What are Greenhouse Gases?

Greenhouse gases are the gases that contribute to the enhanced greenhouse effect. As the concentrations of these gases in our atmosphere has risen, so has the risk of global warming. DeltaNet explains what the greenhouse gases are, how they are released and why they are a problem.

Greenhouse gases are the gases that contribute to the greenhouse effect. Examples include carbon dioxide (CO₂), methane (CH₄), nitrous oxide (N₂O) and fluorinated gases. These gases trap heat in the atmosphere by absorbing energy and slowing down the rate at which it escapes into space. The length of time these gases remain in the atmosphere for varies from a few years to thousands of years. The gases also differ in their ability to absorb energy, which is called their ‘radiative efficiency’.

Carbon dioxide

Carbon dioxide is released into the atmosphere when we burn fossil fuels such as coal, natural gas and oil. We burn fossil fuels to provide energy and transport. When solid waste, trees and other biological materials are burnt, carbon dioxide is released into the atmosphere. Chemical reactions that occur through processes such as the manufacture of cement also contribute to carbon dioxide emissions.

Carbon dioxide is removed from the atmosphere when it is absorbed by ‘carbon sinks’. A carbon sink is anything that takes in more carbon than it releases CO₂. For example, plants absorb carbon dioxide in photosynthesis. This process is called the carbon cycle. However, by increasing CO₂ emissions and decreasing the amount of natural ‘sinks’, human activities are disrupting the carbon cycle. Therefore, the levels of CO₂ in the atmosphere have been increasing since the industrial revolution.

According to the 2017 U.K. Greenhouse Gas Emissions Statistical Release, carbon dioxide is the most dominant greenhouse gas, accounting for 81% of the total U.K. greenhouse gas emissions in 2017. However, since the rise in environmental awareness, U.K. net emissions are estimated to have decreased by 37.4%.


The production and transport of coal, natural gas and oil are responsible for emitting methane. Livestock and agricultural practices also release methane, as well as the decay of organic waste in landfills. Methane remains in the atmosphere for a much shorter period than carbon dioxide. However, methane is much more efficient at trapping radiation, so it has a higher radiative efficiency. Research suggests that over 50% of the methane released into the atmosphere is caused by human activity.

Nitrous Oxide

Nitrous oxide is naturally part of the atmosphere as part of the earth’s nitrogen cycle and has a variety of natural sources. N₂O molecules stay in the atmosphere for an average of 114 years before being removed by a sink or destroyed through chemical reactions. It is also much more efficient than carbon dioxide in its ability to absorb energy.

Nitrous oxide is released into the atmosphere through human activities such as agriculture, fuel combustion, wastewater management and industrial processes. Soil management activities, such as fertiliser application, are also responsible for emitting N₂O. Nitrous oxide is also generated as a by-product when chemicals such as nitric acid are produced. This chemical process is used to make synthetic commercial fertiliser.

Fluorinated gases

Fluorinated gases include hydrofluorocarbons, perfluorocarbons, sulphur hexafluoride and nitrogen trifluoride. These are synthetic greenhouse gases that are emitted through various industrial processes. They are very powerful, which means that they’re sometimes called ‘High Global Warming Potential gases’. Fluorinated gases are also extremely dangerous because they can last for thousands of years. They are often only removed when they are destroyed by sunlight. They also differ from the other greenhouse gases because they have no natural sources. This means they are generated exclusively by human activity.

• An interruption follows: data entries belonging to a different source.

(** * react-invenio-deposit: error aggregation and draft lifecycle

    A shallow embedding of
    - [src/lib/components/FormFeedback.js] (the labelled error messages and
      the feedback message that is rendered from the store), and
    - [src/lib/state/actions/deposit.js] (the thunks that save, publish,
      submit, preview and delete a draft and reserve or discard a PID),
    followed by the properties of the specification stated over it. *)

From stdpp Require Import base strings list gmap pretty.
From Stdlib Require Import Ascii ZArith Lia.

Set Warnings "-register-all,-clear-no-such-hyp".

(** ** JavaScript values

    The error documents, the payloads and the form values are JSON-shaped
    data.  Numbers are kept as integers; an object is the list of its own
    enumerable properties in enumeration order. *)

Inductive value : Type :=
| VUndefined
| VNull
| VBool (b : bool)
| VNum (n : Z)
| VStr (s : string)
| VArr (items : list value)
| VObj (props : list (string * value)).

(** ToBoolean. *)
Definition truthy (v : value) : bool :=
  match v with
  | VUndefined | VNull => false
  | VBool b => b
  | VNum n => negb (n =? 0)%Z
  | VStr s => negb (String.eqb s "")
  | VArr _ | VObj _ => true
  end.

(** [a || b]. *)
Definition js_or (a b : value) : value := if truthy a then a else b.

(** A computation that may end in a TypeError. *)
Inductive completion (A : Type) : Type :=
| Normal (a : A)
| TypeError.
Arguments Normal {A} a.
Arguments TypeError {A}.

Global Instance completion_ret : MRet completion := λ A a, Normal a.
Global Instance completion_bind : MBind completion := λ A B k c,
  match c with
  | Normal a => k a
  | TypeError => TypeError
  end.

Global Instance completion_fmap : FMap completion := λ A B f c,
  match c with
  | Normal a => Normal (f a)
  | TypeError => TypeError
  end.

(** *** Plain objects

    Own properties are enumerated with the array-index keys first, in
    ascending numeric order, and then the other string keys in the order in
    which they were created. *)

Definition digit_of (a : ascii) : option N :=
  let n := N_of_ascii a in
  if ((48 <=? n) && (n <=? 57))%N then Some (n - 48)%N else None.

Fixpoint parse_digits (acc : N) (s : string) : option N :=
  match s with
  | EmptyString => Some acc
  | String a s' =>
      match digit_of a with
      | Some d => parse_digits (acc * 10 + d)%N s'
      | None => None
      end
  end.

(** A key is an array index when it is the canonical decimal form of an
    integer below 2^32 - 1. *)
Definition array_index (k : string) : option N :=
  match k with
  | EmptyString => None
  | _ =>
      match parse_digits 0 k with
      | Some n =>
          if String.eqb (pretty n) k && (n <? 4294967295)%N then Some n else None
      | None => None
      end
  end.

We use fluorinated gases as substitutes for ozone-depleting substances. For example, hydrofluorocarbons are used as refrigerants in air conditioning systems. They are also used as aerosol propellants, foam blowing agents, solvents and fire retardants. Perfluorocarbons are also generated through various industrial processes. Sulphur hexafluoride is also released in industrial processes, as well as being used as an insulating gas in electrical transmission equipment.

What is the problem with greenhouse gases?

The earth needs a certain amount of greenhouse gases to warm the planet to a liveable temperature. The greenhouse gases absorb energy from the sun and this heats up the earth. This natural process is called the greenhouse effect. The enhanced greenhouse effect refers to increase in concentrations caused by human activities. With more greenhouse gases, global temperatures have started to increase, which has critical consequences for the entire planet. Sea-levels are rising as glaciers melt, which is disrupting biodiversity and habitats. Global warming has also led to climate change, which means more extreme weather conditions such as droughts, hurricanes and floods. This poses a substantial risk to both human health and activities, as well as jeopardising wildlife and putting many species at risk of extinction.